Stored data
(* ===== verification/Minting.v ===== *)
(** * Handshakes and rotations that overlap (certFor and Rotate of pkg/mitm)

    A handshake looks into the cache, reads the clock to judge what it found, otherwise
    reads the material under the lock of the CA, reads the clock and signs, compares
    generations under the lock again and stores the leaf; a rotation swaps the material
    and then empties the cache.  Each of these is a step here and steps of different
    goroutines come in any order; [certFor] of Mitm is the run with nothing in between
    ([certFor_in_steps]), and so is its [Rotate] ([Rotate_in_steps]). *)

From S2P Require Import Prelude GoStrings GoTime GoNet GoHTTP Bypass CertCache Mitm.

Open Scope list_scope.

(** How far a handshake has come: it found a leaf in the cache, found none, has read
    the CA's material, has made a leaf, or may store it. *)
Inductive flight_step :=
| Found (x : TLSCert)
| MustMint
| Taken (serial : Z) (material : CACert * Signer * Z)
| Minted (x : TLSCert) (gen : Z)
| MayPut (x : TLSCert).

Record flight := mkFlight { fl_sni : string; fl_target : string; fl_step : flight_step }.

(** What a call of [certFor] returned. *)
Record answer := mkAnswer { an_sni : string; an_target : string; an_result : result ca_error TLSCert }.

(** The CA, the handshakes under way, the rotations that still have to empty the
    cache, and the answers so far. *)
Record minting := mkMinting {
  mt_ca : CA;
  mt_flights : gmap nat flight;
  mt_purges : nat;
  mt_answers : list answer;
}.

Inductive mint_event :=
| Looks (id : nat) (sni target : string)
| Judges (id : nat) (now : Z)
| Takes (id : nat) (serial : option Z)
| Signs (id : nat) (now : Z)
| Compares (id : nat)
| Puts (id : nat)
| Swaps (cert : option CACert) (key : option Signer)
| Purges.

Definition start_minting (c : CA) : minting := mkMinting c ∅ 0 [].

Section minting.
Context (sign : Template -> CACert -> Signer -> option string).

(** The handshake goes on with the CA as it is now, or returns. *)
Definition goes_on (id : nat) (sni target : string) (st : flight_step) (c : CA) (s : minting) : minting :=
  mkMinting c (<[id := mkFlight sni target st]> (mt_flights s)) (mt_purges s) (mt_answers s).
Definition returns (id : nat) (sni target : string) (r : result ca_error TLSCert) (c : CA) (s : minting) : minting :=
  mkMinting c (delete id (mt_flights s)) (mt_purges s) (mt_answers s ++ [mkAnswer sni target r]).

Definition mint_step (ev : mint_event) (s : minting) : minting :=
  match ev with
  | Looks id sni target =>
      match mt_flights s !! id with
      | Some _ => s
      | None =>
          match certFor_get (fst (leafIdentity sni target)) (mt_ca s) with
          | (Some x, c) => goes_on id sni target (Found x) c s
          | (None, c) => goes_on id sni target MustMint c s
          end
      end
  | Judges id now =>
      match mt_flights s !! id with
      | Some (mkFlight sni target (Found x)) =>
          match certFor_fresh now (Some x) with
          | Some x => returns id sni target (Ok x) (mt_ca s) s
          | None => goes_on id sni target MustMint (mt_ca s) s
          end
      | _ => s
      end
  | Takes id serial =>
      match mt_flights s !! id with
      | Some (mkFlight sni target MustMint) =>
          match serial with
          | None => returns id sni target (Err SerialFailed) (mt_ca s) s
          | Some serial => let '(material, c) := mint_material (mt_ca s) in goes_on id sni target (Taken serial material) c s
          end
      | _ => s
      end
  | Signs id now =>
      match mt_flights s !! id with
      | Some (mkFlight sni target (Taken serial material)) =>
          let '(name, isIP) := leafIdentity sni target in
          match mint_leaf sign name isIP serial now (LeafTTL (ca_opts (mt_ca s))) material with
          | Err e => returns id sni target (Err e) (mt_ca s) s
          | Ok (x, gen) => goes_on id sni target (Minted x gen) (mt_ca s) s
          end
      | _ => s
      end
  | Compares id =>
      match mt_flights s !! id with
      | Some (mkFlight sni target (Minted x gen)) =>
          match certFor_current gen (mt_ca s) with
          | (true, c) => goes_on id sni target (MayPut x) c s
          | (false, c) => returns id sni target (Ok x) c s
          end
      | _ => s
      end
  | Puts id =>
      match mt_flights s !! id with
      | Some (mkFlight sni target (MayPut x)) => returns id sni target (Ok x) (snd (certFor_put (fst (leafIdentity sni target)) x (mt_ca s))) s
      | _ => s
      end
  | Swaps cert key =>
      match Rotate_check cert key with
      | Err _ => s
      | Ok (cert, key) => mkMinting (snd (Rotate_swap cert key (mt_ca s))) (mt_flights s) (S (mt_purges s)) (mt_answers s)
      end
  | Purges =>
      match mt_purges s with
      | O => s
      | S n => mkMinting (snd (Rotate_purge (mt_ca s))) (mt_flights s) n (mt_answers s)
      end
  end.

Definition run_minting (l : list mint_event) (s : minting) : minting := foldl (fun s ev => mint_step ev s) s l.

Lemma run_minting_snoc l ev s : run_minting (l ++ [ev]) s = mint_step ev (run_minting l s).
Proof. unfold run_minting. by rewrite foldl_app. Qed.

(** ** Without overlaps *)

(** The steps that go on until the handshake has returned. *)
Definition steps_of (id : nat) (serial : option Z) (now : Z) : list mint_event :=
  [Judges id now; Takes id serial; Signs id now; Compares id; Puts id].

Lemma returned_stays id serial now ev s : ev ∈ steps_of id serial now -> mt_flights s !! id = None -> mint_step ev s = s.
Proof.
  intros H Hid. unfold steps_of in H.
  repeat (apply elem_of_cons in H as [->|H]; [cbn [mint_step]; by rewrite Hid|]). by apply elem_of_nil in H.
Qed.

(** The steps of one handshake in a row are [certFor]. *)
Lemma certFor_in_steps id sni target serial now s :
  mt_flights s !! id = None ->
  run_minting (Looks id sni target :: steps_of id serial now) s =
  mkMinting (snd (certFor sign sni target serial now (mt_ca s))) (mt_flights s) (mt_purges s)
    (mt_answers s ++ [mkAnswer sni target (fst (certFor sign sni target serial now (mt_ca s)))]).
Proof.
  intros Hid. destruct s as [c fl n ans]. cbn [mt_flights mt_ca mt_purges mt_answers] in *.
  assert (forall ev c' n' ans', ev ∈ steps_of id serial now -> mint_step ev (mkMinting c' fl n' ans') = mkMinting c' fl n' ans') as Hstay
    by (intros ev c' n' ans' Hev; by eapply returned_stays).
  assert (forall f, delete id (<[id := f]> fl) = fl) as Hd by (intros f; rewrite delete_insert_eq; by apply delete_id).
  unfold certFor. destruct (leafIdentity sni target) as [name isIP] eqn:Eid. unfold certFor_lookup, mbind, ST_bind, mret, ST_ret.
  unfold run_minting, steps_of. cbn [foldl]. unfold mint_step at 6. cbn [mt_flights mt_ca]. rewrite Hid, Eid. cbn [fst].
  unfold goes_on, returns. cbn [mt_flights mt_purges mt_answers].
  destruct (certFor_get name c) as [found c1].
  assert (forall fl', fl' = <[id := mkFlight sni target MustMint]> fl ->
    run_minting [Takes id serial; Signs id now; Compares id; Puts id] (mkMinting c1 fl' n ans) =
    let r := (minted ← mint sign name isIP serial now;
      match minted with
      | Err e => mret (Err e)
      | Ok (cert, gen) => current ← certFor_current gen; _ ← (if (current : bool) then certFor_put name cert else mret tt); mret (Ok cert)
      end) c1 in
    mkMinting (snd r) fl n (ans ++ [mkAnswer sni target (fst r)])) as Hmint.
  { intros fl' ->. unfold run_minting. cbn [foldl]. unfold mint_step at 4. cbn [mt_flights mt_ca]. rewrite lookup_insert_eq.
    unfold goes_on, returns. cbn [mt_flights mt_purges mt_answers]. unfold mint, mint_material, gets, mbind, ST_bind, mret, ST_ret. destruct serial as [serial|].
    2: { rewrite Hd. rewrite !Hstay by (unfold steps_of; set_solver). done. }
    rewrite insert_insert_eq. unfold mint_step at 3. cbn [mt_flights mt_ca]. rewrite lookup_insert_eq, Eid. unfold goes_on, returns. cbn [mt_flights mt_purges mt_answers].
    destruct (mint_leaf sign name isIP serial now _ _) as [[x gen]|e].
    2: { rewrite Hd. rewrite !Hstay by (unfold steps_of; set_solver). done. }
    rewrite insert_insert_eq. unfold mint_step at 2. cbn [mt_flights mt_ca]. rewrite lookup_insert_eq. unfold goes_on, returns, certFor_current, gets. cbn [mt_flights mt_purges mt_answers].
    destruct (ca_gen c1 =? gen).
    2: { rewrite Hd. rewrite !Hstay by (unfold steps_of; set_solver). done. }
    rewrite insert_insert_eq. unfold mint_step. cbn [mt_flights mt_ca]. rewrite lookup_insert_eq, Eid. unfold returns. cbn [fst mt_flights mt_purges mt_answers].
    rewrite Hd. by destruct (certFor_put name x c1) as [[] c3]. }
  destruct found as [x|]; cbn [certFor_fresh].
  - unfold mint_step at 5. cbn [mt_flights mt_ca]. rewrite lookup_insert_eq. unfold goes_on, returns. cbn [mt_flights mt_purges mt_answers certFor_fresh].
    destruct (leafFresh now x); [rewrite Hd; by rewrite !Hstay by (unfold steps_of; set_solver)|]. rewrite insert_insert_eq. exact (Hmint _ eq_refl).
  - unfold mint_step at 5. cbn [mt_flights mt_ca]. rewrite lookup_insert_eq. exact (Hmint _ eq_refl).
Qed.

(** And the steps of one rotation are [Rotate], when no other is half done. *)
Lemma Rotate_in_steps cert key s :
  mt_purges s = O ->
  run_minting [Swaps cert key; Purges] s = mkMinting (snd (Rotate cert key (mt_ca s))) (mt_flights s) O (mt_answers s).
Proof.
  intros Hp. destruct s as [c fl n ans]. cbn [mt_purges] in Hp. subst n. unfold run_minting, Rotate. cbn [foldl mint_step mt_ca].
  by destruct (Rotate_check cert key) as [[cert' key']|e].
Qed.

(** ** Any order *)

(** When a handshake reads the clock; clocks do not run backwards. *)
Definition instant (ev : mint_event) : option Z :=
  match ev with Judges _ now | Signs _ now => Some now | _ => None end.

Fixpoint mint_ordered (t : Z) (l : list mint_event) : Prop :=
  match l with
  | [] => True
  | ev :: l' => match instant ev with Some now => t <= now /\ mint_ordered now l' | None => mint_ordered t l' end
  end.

**TASK BRIEF**: Where does "gets" appear in the records above? Copy each line that holds it.

**SOLUTION TO THIS EXERCISE**:
    unfold goes_on, returns. cbn [mt_flights mt_purges mt_answers]. unfold mint, mint_material, gets, mbind, ST_bind, mret, ST_ret. destruct serial as [serial|].
    rewrite insert_insert_eq. unfold mint_step at 2. cbn [mt_flights mt_ca]. rewrite lookup_insert_eq. unfold goes_on, returns, certFor_current, gets. cbn [mt_flights mt_purges mt_answers].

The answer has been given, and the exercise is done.